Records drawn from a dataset

────

(** [re.search(r'\.([a-z]+)$', s)]: the group of the leftmost match. *)
Fixpoint search_tld (s : string) : option string :=
  match s with
  | EmptyString => None
  | String c s' =>
      if Ascii.eqb c "." then
        match letters_to_end s' with
        | Some g => Some g
        | None => search_tld s'
        end
      else search_tld s'
  end.

Definition get_tld (domain : string) : string :=
  match search_tld (Str.lower domain) with
  | Some g => "." ++ g
  | None => ".com"
  end.

(** ** Classification, deny-list and batch scoring *)

(** Truth value of [industry] in [if industry:]. *)
Definition truthy (industry : option string) : option string :=
  match industry with
  | Some "" => None
  | other => other
  end.

(** The record as the classification branch leaves it, or the record
    untouched when no industry matched. *)
Definition classify (d : domain_data) : domain_data :=
  let domain_name := clean_domain (domain d) in
  let '(industry, match_quality) := match_industry domain_name in
  match truthy industry with
  | Some ind =>
      set_classification d domain_name (get_tld (domain d)) ind match_quality
  | None => d
  end.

────

__TASK DIRECTIONS__. Starting at the line that contains "match letters_to_end s' with", return every line through the last one above, exactly as written.

__TASK ANSWER__.
        match letters_to_end s' with
        | Some g => Some g
        | None => search_tld s'
        end
      else search_tld s'
  end.

Definition get_tld (domain : string) : string :=
  match search_tld (Str.lower domain) with
  | Some g => "." ++ g
  | None => ".com"
  end.

(** ** Classification, deny-list and batch scoring *)

(** Truth value of [industry] in [if industry:]. *)
Definition truthy (industry : option string) : option string :=
  match industry with
  | Some "" => None
  | other => other
  end.

(** The record as the classification branch leaves it, or the record
    untouched when no industry matched. *)
Definition classify (d : domain_data) : domain_data :=
  let domain_name := clean_domain (domain d) in
  let '(industry, match_quality) := match_industry domain_name in
  match truthy industry with
  | Some ind =>
      set_classification d domain_name (get_tld (domain d)) ind match_quality
  | None => d
  end.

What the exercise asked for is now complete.